Deux histoires d’incinération ont récemment défrayé la chronique dans notre beau pays où il se passe toujours quelque chose. Il y a eu tout d’abord le cas de Hassan, ce Marocain mort en France d’une piqûre de frelon et incinéré à l’initiative de son épouse française - contre les voeux, semble-t-il, de sa famille. La même semaine, une Marocaine a été arrêtée à l’aéroport de Fès en possession d’une jarre contenant les cendres d'un ressortissant marocain: elle les apportait à sa famille. On imagine sans peine la stupéfaction des douaniers confrontés à un cas qu’aucune loi ou règlement ne prévoit.

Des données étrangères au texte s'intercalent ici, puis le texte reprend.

Section json_ind.
Context (P : json → Prop).
Hypothesis Hstr : ∀ s, P (JStr s).
Hypothesis Hword : ∀ w, P (JWord w).
Hypothesis Harr : ∀ l, Forall P l → P (JArr l).
Hypothesis Hobj : ∀ fs, Forall (λ f, P f.2) fs → P (JObj fs).
Fixpoint json_induction (j : json) : P j :=
  match j with
  | JStr s => Hstr s
  | JWord w => Hword w
  | JArr l => Harr l ((fix go l : Forall P l :=
      match l with [] => Forall_nil_2 P | j :: l => Forall_cons_2 P j l (json_induction j) (go l) end) l)
  | JObj fs => Hobj fs ((fix go fs : Forall (λ f, P f.2) fs :=
      match fs with [] => Forall_nil_2 _ | f :: fs => Forall_cons_2 _ f fs (json_induction f.2) (go fs) end) fs)
  end.
End json_ind.

(** A text the split runs over inside an object without noticing. *)
Definition passes (x : text) : Prop := ∀ body t i depth start, (0 < depth)%nat →
  objects_loop body (x ++ t) i depth start false false = objects_loop body t (i + length x) depth start false false.

Lemma passes_nil : passes [].
Proof. intros body t i depth start _. by rewrite Nat.add_0_r. Qed.
Lemma passes_app x y : passes x → passes y → passes (x ++ y).
Proof. intros Hx Hy body t i depth start Hd. rewrite <-app_assoc, Hx, Hy by done. f_equal. rewrite length_app. lia. Qed.
Lemma word_step body c s i depth start :
  word_char c = true → objects_loop body (c :: s) i depth start false false = objects_loop body s (S i) depth start false false.
Proof.
  unfold word_char. intros Hc. cbn [objects_loop]. rewrite andb_false_r.
  destruct (c =? 34), (c =? 123), (c =? 125); done.
Qed.
Lemma passes_word w : forallb word_char w = true → passes w.
Proof.
  induction w as [|c w IH]; [intros; apply passes_nil|]. cbn [forallb]. intros [Hc Hw]%andb_true_iff.
  intros body t i depth start Hd. cbn [app]. rewrite word_step, IH by done. f_equal. simpl. lia.
Qed.
Lemma passes_cons c x : word_char c = true → passes x → passes (c :: x).
Proof. intros Hc Hx. apply (passes_app [c]); [apply passes_word; simpl; by rewrite Hc|done]. Qed.

(** Inside a string nothing counts. *)
Lemma string_body v : ∀ body t i depth start,
  objects_loop body (escape v ++ 34 :: t) i depth start true false = objects_loop body t (i + length (escape v) + 1) depth start false false.
Proof.
  induction v as [|c v IH]; intros body t i depth start; cbn [escape].
  { cbn [app objects_loop Z.eqb Pos.eqb andb negb length]. f_equal. lia. }
  rewrite <-app_assoc. destruct (escape_char_cases c) as [(-> & H1 & H2)|(x & -> & _)]; cbn [app objects_loop].
  - rewrite (proj2 (Z.eqb_neq _ _) H1), (proj2 (Z.eqb_neq _ _) H2), !andb_false_r. cbn [andb]. rewrite IH. f_equal. simpl. lia.
  - cbn [Z.eqb Pos.eqb andb negb]. rewrite IH. f_equal. simpl. lia.
Qed.
Lemma passes_str v : passes (str v).
Proof.
  intros body t i depth start Hd. unfold str. cbn [app objects_loop]. rewrite andb_false_r. cbn [Z.eqb Pos.eqb negb].
  rewrite <-app_assoc. cbn [app]. rewrite string_body. f_equal. simpl. rewrite length_app. simpl. lia.
Qed.
Lemma passes_object x : passes x → passes (123 :: x ++ [125]).
Proof.
  intros Hx body t i depth start Hd. cbn [app objects_loop Z.eqb Pos.eqb andb negb]. rewrite <-app_assoc, Hx by lia.
  cbn [app objects_loop Z.eqb Pos.eqb andb negb]. destruct depth as [|depth]; [lia|]. cbn [Nat.sub Nat.eqb].
  f_equal. rewrite length_cons, length_app. simpl. lia.
Qed.
Lemma passes_commas l : Forall passes l → passes (commas l).
Proof.
  induction 1 as [|x l Hx Hl IH]; [apply passes_nil|]. destruct l as [|y l]; [done|].
  change (commas (x :: y :: l)) with (x ++ 44 :: commas (y :: l)). apply passes_app, passes_cons; done.
Qed.
Lemma passes_fields fs : Forall (λ f, words_plain f.2 = true → passes (write f.2)) fs → forallb (λ f, words_plain f.2) fs = true →
  passes (commas (map (λ f, str f.1 ++ 58 :: write f.2) fs)).
Proof.
  intros IH Hp. rewrite forallb_forall in Hp. rewrite Forall_forall in IH. apply passes_commas, Forall_forall.
  intros x (f & <- & Hf)%list_elem_of_In%in_map_iff.
  apply passes_app; [apply passes_str|]. apply passes_cons; [done|]. apply IH; [by apply list_elem_of_In|by apply Hp].
Qed.
Lemma passes_write j : words_plain j = true → passes (write j).
Proof.
  induction j as [s|w|l IH|fs IH] using json_induction; cbn [words_plain write]; intros Hp.
  - apply passes_str.
  - by apply passes_word.
  - apply passes_cons; [done|]. apply passes_app; [|by apply passes_word]. apply passes_commas, Forall_forall.
    rewrite forallb_forall in Hp. rewrite Forall_forall in IH.
    intros x (j & <- & Hj)%list_elem_of_In%in_map_iff. apply IH; [by apply list_elem_of_In|by apply Hp].
  - apply passes_object. by apply passes_fields.
Qed.

(** One top-level object: it is found, as it is written. *)
Lemma object_found body pre fs t : forallb (λ f, words_plain f.2) fs = true → body = pre ++ write (JObj fs) ++ t →
  objects_loop body (write (JObj fs) ++ t) (length pre) 0 None false false =
  write (JObj fs) :: objects_loop body t (length pre + length (write (JObj fs))) 0 None false false.
Proof.
  intros Hp Hb. cbn [write]. set (x := commas _). assert (passes x) as Hx.
  { apply passes_fields; [|done]. apply Forall_forall. intros f _. apply passes_write. }
  cbn [app objects_loop Z.eqb Pos.eqb andb negb Nat.eqb]. rewrite <-app_assoc, Hx by lia.
  cbn [app objects_loop Z.eqb Pos.eqb andb negb Nat.sub Nat.eqb]. f_equal.
  - rewrite Hb. cbn [write]. fold x. rewrite drop_app_length. rewrite take_app_length'; [done|].
    rewrite length_cons, length_app. simpl. lia.
  - f_equal. rewrite length_cons, length_app. simpl. lia.
Qed.

(** An array is split into the objects it holds, each one whole: for objects
    nested to any depth, whose strings may hold braces, quotes, backslashes and
    commas, [objects] gives back the text of each, in order, and no other. *)
Theorem objects_splits_the_array (os : list (list (text * json))) :
  Forall (λ fs, forallb (λ f, words_plain f.2) fs = true) os →
  objects (write (JArr (JObj <$> os))) = (λ fs, write (JObj fs)) <$> os.
Proof.
  intros Hos. unfold objects. cbn [write]. rewrite word_step by done.
  assert (∀ body pre, body = pre ++ commas (map write (JObj <$> os)) ++ [93] →
    objects_loop body (commas (map write (JObj <$> os)) ++ [93]) (length pre) 0 None false false = (λ fs, write (JObj fs)) <$> os) as Hgo.
  { induction Hos as [|fs os Hfs Hos IH]; intros body pre Hb; [done|]. destruct os as [|fs' os].
    - cbn [fmap list_fmap map commas] in *. rewrite (object_found body pre fs [93] Hfs Hb). done.
    - change (commas (map write (JObj <$> fs :: fs' :: os))) with (write (JObj fs) ++ 44 :: commas (map write (JObj <$> fs' :: os))) in *.
      rewrite <-app_assoc in *. rewrite (object_found body pre fs _ Hfs Hb).
      change (?g <$> fs :: fs' :: os) with (g fs :: (g <$> fs' :: os)). f_equal. cbn [app]. rewrite word_step by done.
      replace (S (length pre + length (write (JObj fs)))) with (length ((pre ++ write (JObj fs)) ++ [44])) by (rewrite !length_app; simpl; lia).
      apply IH. rewrite Hb, <-!app_assoc. done. }
  by apply (Hgo _ [91]).
Qed.
Lemma objects_splits_the_array_witness :
  Forall (λ fs, forallb (λ f, words_plain f.2) fs = true)
    [[(text_of "id", JStr (js "a{b}'c")); (text_of "x", JObj [(text_of "y", JWord (text_of "-7.5"))])]; []] ∧
  objects (write (JArr (JObj <$> [[(text_of "id", JStr (js "a{b}'c")); (text_of "x", JObj [(text_of "y", JWord (text_of "-7.5"))])]; []]))) =
    [js "{'id':'a{b}\'c','x':{'y':-7.5}}"; js "{}"].
Proof.
  assert (Forall (λ fs, forallb (λ f, words_plain f.2) fs = true)
    [[(text_of "id", JStr (js "a{b}'c")); (text_of "x", JObj [(text_of "y", JWord (text_of "-7.5"))])]; []]) as H by (repeat constructor).
  split; [exact H|]. exact (objects_splits_the_array _ H).
Defined.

Disons, pour commencer, que c’est un sujet très sérieux. Pour une fois, l’ironie n’est pas de mise. Mors, ultima ratio, disait les Anciens. D’autre part, rien n’est évident dans cette affaire et quiconque pense s’en tirer avec un “y’a qu’à...” se fait des illusions. Essayons de raisonner calmement. Il s’agit ici du corps, plus précisément de ce qu’il en advient après le trépas. Une façon de poser le problème consiste à demander: à qui appartient notre corps?

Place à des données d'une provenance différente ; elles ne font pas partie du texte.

Definition count {A} (f : A → bool) (l : list A) : Z := Z.of_nat (length (List.filter f l)).
Definition is_appeared (c : Change) : bool := match c with OrderAppeared _ _ _ _ _ => true | _ => false end.
Definition is_gone (c : Change) : bool := match c with OrderGone _ _ _ => true | _ => false end.
Definition is_partial (c : Change) : bool := match c with OrderPartiallyFilled _ _ _ _ => true | _ => false end.

Lemma count_app {A} (f : A → bool) l l' : count f (l ++ l') = count f l + count f l'.
Proof. unfold count. rewrite List.filter_app, length_app. lia. Qed.
Lemma count_cons {A} (f : A → bool) x l : count f (x :: l) = (if f x then 1 else 0) + count f l.
Proof. unfold count. cbn [List.filter]. destruct (f x); cbn [length]; lia. Qed.

(** The log a watch must produce: what moved between each read and the one
    before it; nothing at the first. *)
Definition moved_between (before now : Snapshot) : list Change :=
  diff_positions (s_positions before) (s_positions now) ++ diff_orders (s_open_orders before) (s_open_orders now) ++
  (if differ (wallet_balance (s_account before)) (wallet_balance (s_account now)) (eps (-8))
   then [BalanceMoved (wallet_balance (s_account before)) (wallet_balance (s_account now))] else []).
Fixpoint change_log (before : option Snapshot) (os : list (option Snapshot)) : list (option (list Change)) :=
  match os with
  | [] => []
  | None :: os => None :: change_log before os
  | Some now :: os => Some (match before with Some b => moved_between b now | None => [] end) :: change_log (Some now) os
  end.
Definition emitted (rs : list (option (list Change))) : list Change := mjoin (default [] <$> rs).
Definition is_read (r : option (list Change)) : bool := match r with Some _ => true | None => false end.
Definition is_quiet (r : option (list Change)) : bool := match r with Some [] => true | _ => false end.

(** The tally a log calls for, on top of [t]; [base] is one until a first read
    has been seen, which is no quiet read. *)
Definition tally_of (t : Tally) (base : bool) (rs : list (option (list Change))) : Tally :=
  mkTally (reads t + count is_read rs) (incomplete_reads t + count (negb ∘ is_read) rs)
    (position_changes t + count touches_position (emitted rs)) (orders_appeared t + count is_appeared (emitted rs))
    (orders_gone t + count is_gone (emitted rs)) (partial_fills t + count is_partial (emitted rs))
    (quiet_reads t + count is_quiet rs - (if base then Z.min 1 (count is_read rs) else 0)).

(** No counter is within [n] of its width. *)
Definition room (t : Tally) (n : Z) : Prop :=
  0 ≤ n ∧ Forall (λ c, 0 ≤ c ∧ c + n ≤ U64_MAX)
    [reads t; incomplete_reads t; position_changes t; orders_appeared t; orders_gone t; partial_fills t; quiet_reads t].

Lemma count_bounds {A} (f : A → bool) l : 0 ≤ count f l ≤ Z.of_nat (length l).
Proof.
  induction l as [|x l IH]; [done|]. rewrite count_cons. destruct (f x); cbn [length]; lia.
Qed.
Lemma room_iff t n : room t n ↔ 0 ≤ n ∧ (0 ≤ reads t ∧ reads t + n ≤ U64_MAX) ∧ (0 ≤ incomplete_reads t ∧ incomplete_reads t + n ≤ U64_MAX) ∧
  (0 ≤ position_changes t ∧ position_changes t + n ≤ U64_MAX) ∧ (0 ≤ orders_appeared t ∧ orders_appeared t + n ≤ U64_MAX) ∧
  (0 ≤ orders_gone t ∧ orders_gone t + n ≤ U64_MAX) ∧ (0 ≤ partial_fills t ∧ partial_fills t + n ≤ U64_MAX) ∧
  (0 ≤ quiet_reads t ∧ quiet_reads t + n ≤ U64_MAX).
Proof. unfold room. rewrite !Forall_cons, Forall_nil. tauto. Qed.

Definition counted (t : Tally) (cs : list Change) : Tally :=
  mkTally (reads t) (incomplete_reads t) (position_changes t + count touches_position cs) (orders_appeared t + count is_appeared cs)
    (orders_gone t + count is_gone cs) (partial_fills t + count is_partial cs) (quiet_reads t).
Lemma count_changes_counted cs : ∀ t, room t (Z.of_nat (length cs)) → Watcher.count_changes t cs = Ret (counted t cs).
Proof.
  induction cs as [|c cs IH]; intros t Hr; cbn [Watcher.count_changes].
  - destruct t. unfold counted, count; cbn. do 2 f_equal; lia.
  - rewrite room_iff in Hr. cbn [length] in Hr.
    assert (Watcher.count_change t c = Ret (counted t [c])) as ->.
    { unfold counted, count. destruct t. destruct c; cbn in Hr |- *; try (rewrite chk_ret by mlia; cbn); do 2 f_equal; lia. }
    cbn [mbind run_bind]. rewrite IH.
    + f_equal. unfold counted. cbn. rewrite !count_cons. unfold count at 1 3 5 7. destruct c; cbn; f_equal; lia.
    + rewrite room_iff. unfold counted. cbn [reads incomplete_reads position_changes orders_appeared orders_gone partial_fills quiet_reads].
      rewrite !count_cons. unfold count. cbn. destruct c; cbn; lia.
Qed.

Lemma emitted_cons r rs : emitted (r :: rs) = default [] r ++ emitted rs.
Proof. done. Qed.
Lemma room_mono t n m : room t n → 0 ≤ m ≤ n → room t m.
Proof. rewrite !room_iff. lia. Qed.

Fixpoint last_read (before : option Snapshot) (os : list (option Snapshot)) : option Snapshot :=
  match os with [] => before | o :: os => last_read (match o with Some _ => o | None => before end) os end.
Definition is_none {A} (o : option A) : bool := match o with None => true | Some _ => false end.

Lemma tally_eq t t' : reads t = reads t' → incomplete_reads t = incomplete_reads t' → position_changes t = position_changes t' →
  orders_appeared t = orders_appeared t' → orders_gone t = orders_gone t' → partial_fills t = partial_fills t' →
  quiet_reads t = quiet_reads t' → t = t'.
Proof. destruct t, t'; cbn; congruence. Qed.
Ltac tallies :=
  apply tally_eq; unfold tally_of, counted, count;
  cbn [reads incomplete_reads position_changes orders_appeared orders_gone partial_fills quiet_reads tally
       is_none List.filter length is_read is_quiet compose negb touches_position is_appeared is_gone is_partial].

(** One read. *)
Lemma observe_eq before t now : let cs := match before with Some b => moved_between b now | None => [] end in
  room t (1 + Z.of_nat (length cs)) →
  Watcher.observe (mkWatcher before t) now = Ret (cs, mkWatcher (Some now) (tally_of t (is_none before) [Some cs])).
Proof.
  intros cs Hr. unfold Watcher.observe, Watcher.count_read. cbn [tally previous].
  rewrite chk_ret by (rewrite room_iff in Hr; mlia). cbn [mbind run_bind mret run_ret].
  assert (emitted [Some cs] = cs) as He by (unfold emitted; cbn; apply app_nil_r).
  destruct before as [b|]; cbn [is_none].
  - fold (moved_between b now). change (moved_between b now) with cs. set (t1 := mkTally _ _ _ _ _ _ _).
    rewrite (count_changes_counted cs t1) by (rewrite room_iff in *; unfold t1; cbn in *; lia).
    subst t1. cbn [mbind run_bind]. unfold Watcher.count_quiet. case_bool_decide as E.
    + apply nil_length_inv in E. cbn [counted quiet_reads]. rewrite chk_ret by (rewrite room_iff in Hr; mlia).
      cbn [mbind run_bind mret run_ret]. do 3 f_equal. unfold tally_of. rewrite He, E. tallies; lia.
    + cbn [mbind run_bind mret run_ret]. do 3 f_equal. unfold tally_of. rewrite He. destruct cs as [|c cs']; [done|]. tallies; lia.
  - subst cs. do 3 f_equal. unfold tally_of. rewrite He. tallies; lia.
Qed.
Lemma incomplete_eq before t : room t 1 →
  Watcher.incomplete (mkWatcher before t) = Ret (mkWatcher before (tally_of t (is_none before) [None])).
Proof.
  intros Hr. unfold Watcher.incomplete. cbn [tally previous]. rewrite chk_ret by (rewrite room_iff in Hr; mlia).
  cbn [mbind run_bind mret run_ret]. do 2 f_equal. unfold tally_of. change (emitted [None]) with (@nil Change). destruct before; tallies; lia.
Qed.

Lemma tally_of_app t base r rs : tally_of (tally_of t base [r]) (base && negb (is_read r)) rs = tally_of t base (r :: rs).
Proof.
  unfold tally_of. cbn [reads incomplete_reads position_changes orders_appeared orders_gone partial_fills quiet_reads].
  assert (emitted [r] = default [] r) as -> by (unfold emitted; cbn; apply app_nil_r). rewrite emitted_cons, !count_app, !count_cons.
  pose proof (count_bounds is_read rs). tallies; destruct r as [cs|], base; cbn; try lia; destruct cs; cbn; lia.
Qed.
Lemma count_nil {A} (f : A → bool) : count f [] = 0.
Proof. done. Qed.
Lemma room_after t base r n : room t (1 + Z.of_nat (length (default [] r)) + n) → 0 ≤ n → (base = true → default [] r = []) →
  room (tally_of t base [r]) n.
Proof.
  intros Hr Hn Hb. rewrite room_iff in *. unfold tally_of. cbn [reads incomplete_reads position_changes orders_appeared orders_gone partial_fills quiet_reads].
  assert (emitted [r] = default [] r) as -> by (unfold emitted; cbn; apply app_nil_r).
  pose proof (count_bounds touches_position (default [] r)). pose proof (count_bounds is_appeared (default [] r)).
  pose proof (count_bounds is_gone (default [] r)). pose proof (count_bounds is_partial (default [] r)).
  rewrite !count_cons, !count_nil.
  destruct r as [[|c cs]|], base; cbn [from_option id length is_read is_quiet negb compose] in *; try lia. by specialize (Hb eq_refl).
Qed.

(** The tally is the log, counted: over any sequence of reads and failed
    reads (short of 2^64 of either and of changes) the watch returns for each
    read exactly what moved since the read before it, nothing for the first, and
    its counters are the number of reads, of failed reads, of quiet reads after
    the first and of changes of each kind in that log. *)
Theorem tally_counts_the_log os :
  Z.of_nat (length os) + Z.of_nat (length (emitted (change_log None os))) ≤ U64_MAX →
  watch Watcher.new os = Ret (change_log None os, mkWatcher (last_read None os) (tally_of Tally_default true (change_log None os))).
Proof.
  intros Hl. unfold Watcher.new.
  assert (∀ before t, room t (Z.of_nat (length os) + Z.of_nat (length (emitted (change_log before os)))) →
    watch (mkWatcher before t) os =
    Ret (change_log before os, mkWatcher (last_read before os) (tally_of t (is_none before) (change_log before os)))) as Hgo.
  2: { apply (Hgo None). rewrite room_iff. cbn. lia. }
  clear Hl. induction os as [|o os IH]; intros before t Hr; cbn [watch change_log last_read].
  { do 3 f_equal. unfold tally_of. change (emitted []) with (@nil Change). destruct before; tallies; lia. }
  destruct o as [now|]; cbn [watch_step change_log] in *; rewrite emitted_cons, length_app in Hr; cbn [length from_option id] in Hr.
  - rewrite observe_eq by (eapply room_mono; [exact Hr|lia]). cbn [mbind run_bind mret run_ret].
    rewrite IH by (apply room_after; [eapply room_mono; [exact Hr|cbn [from_option id]; lia]|lia|intros Hb; destruct before; cbn in Hb; done]).
    cbn [mbind run_bind mret run_ret]. do 3 f_equal. rewrite <-(tally_of_app t _ _ (change_log (Some now) os)). cbn [is_read negb is_none]. by rewrite andb_false_r.
  - rewrite incomplete_eq by (eapply room_mono; [exact Hr|lia]). cbn [mbind run_bind mret run_ret].
    rewrite IH by (apply room_after; [eapply room_mono; [exact Hr|cbn [from_option id length]; lia]|lia|done]).
    cbn [mbind run_bind mret run_ret]. do 3 f_equal. rewrite <-(tally_of_app t _ _ (change_log before os)). cbn [is_read negb]. by rewrite andb_true_r.
Qed.

Definition demo_reads : list (option Snapshot) :=
  [Some (demo_snapshot [demo_row LONG (text_of "0.4")]); None; Some (demo_snapshot [demo_row LONG (text_of "0.4")]);
   Some (demo_snapshot [demo_row LONG (text_of "1.2"); demo_row SHORT (text_of "-1")]); Some (demo_snapshot [demo_row SHORT (text_of "-1")])].
Lemma tally_counts_the_log_witness :
  Z.of_nat (length demo_reads) + Z.of_nat (length (emitted (change_log None demo_reads))) ≤ U64_MAX ∧
  (tally ∘ snd) <$> watch Watcher.new demo_reads = Ret (mkTally 4 1 3 0 0 0 1).
Proof.
  assert (Z.of_nat (length demo_reads) + Z.of_nat (length (emitted (change_log None demo_reads))) ≤ U64_MAX) as H by (by vm_compute).
  split; [exact H|]. rewrite (tally_counts_the_log demo_reads H). by vm_compute.
Defined.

Il y a en gros quatre situations possibles:1. Le servage, l’esclavage, etc.: mon corps ne m’appartient pas.2. La détention, l’incarcération: mon corps ne m’appartient plus, provisoirement: c’est une punition que l’Etat m’inflige.3. La minorité: mon corps m’appartient mais sous supervision de mes parents ou de mon tuteur. (On pourrait parler de co-propriété...)4. L’émancipation et la liberté: mon corps m’appartient.

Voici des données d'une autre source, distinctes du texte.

(* ===== verification/Journal.v ===== *)
(** The journal ([oq-journal/src/reader.rs] and [writer.rs]): replay, the torn
    tail of a writer that died, and appending where it left off.

    A file is a list of bytes.  What the operating system does with a write is
    an argument of the operation ([Io]): it succeeds, or it fails after some of
    the bytes. *)

From S2P Require Import Prelude Bytes Crc Frame.

Implicit Types (f : Frame) (fs : list Frame) (bs : list Z).

Inductive JournalError :=
| JIo
| Corrupt (at_offset : nat) (cause : FrameError)
| SequenceGap (expected found : Z)
| AlreadyOpen
| Broken
| SequenceExhausted.

#[export] Instance JournalError_eq_dec : EqDecision JournalError.
Proof. solve_decision. Defined.

(** * Reading *)

Inductive ReplayStop := Clean | TornTail (offset bytes : nat).

#[export] Instance ReplayStop_eq_dec : EqDecision ReplayStop.
Proof. solve_decision. Defined.

Record Replay := mkReplay { frames : list Frame; stop : ReplayStop; next_seq : Z }.

Definition since (r : Replay) (from : Z) : list Frame := filter (λ f, from ≤ fr_seq f) (frames r).

(** [bytes.windows(n).position(|w| w == anchor)]. *)
Fixpoint window_position (anchor bs : list Z) : option nat :=
  if (length bs <? length anchor)%nat then None
  else if bool_decide (take (length anchor) bs = anchor) then Some 0%nat
  else match bs with [] => None | _ :: bs => S <$> window_position anchor bs end.

(** The resynchronization scan.  Every turn moves [search] forward, so the
    length of the file is fuel enough. *)
Fixpoint frame_follows_loop (fuel : nat) (bs : list Z) (search : nat) : run bool :=
  match fuel with
  | O => OutOfFuel
  | S fuel =>
      if (search + 4 <=? length bs)%nat then
        match window_position (le 4 MAGIC) (drop search bs) with
        | None => mret false
        | Some hit =>
            let at_ := (search + hit)%nat in
            r ← Frame.decode (drop at_ bs);
            match r with
            | Ok _ => mret true
            | Err _ => frame_follows_loop fuel bs (S at_)
            end
        end
      else mret false
  end.
Definition frame_follows bs (from : nat) : run bool := frame_follows_loop (S (length bs)) bs from.

Definition is_incomplete (e : FrameError) : bool := match e with Incomplete _ _ => true | _ => false end.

Une fois ces distinctions faites, le reste coule de source. Un citoyen majeur, dans un pays démocratique où la liberté est une valeur fondamentale, doit pouvoir disposer de son corps comme il l’entend. Il peut donc choisir l’incinération.
Le problème, en ce qui concerne le Maroc, est qu’un tel principe semble contredire l’article 3 de la Constitution: ‘L’islam est religion d’Etat.’ En islam, on enterre, on n’incinère pas. Très bien. Cependant cette pratique (l’enterrement) ne fait pas partie des cinq piliers de la religion. L'incinération n’est donc pas expressément interdite, elle ne l’est que par le biais de fatwas, par exemple celle de la Commission égyptienne qui se prononça le 29 juillet 1953. Or ce qu’une fatwa a fait, une autre peut le défaire. Il est peut-être possible de trouver un fqih en rollers qui nous délivrerait une fatwa autorisant l’incinération. Pourquoi pas? On a vu plus étonnant.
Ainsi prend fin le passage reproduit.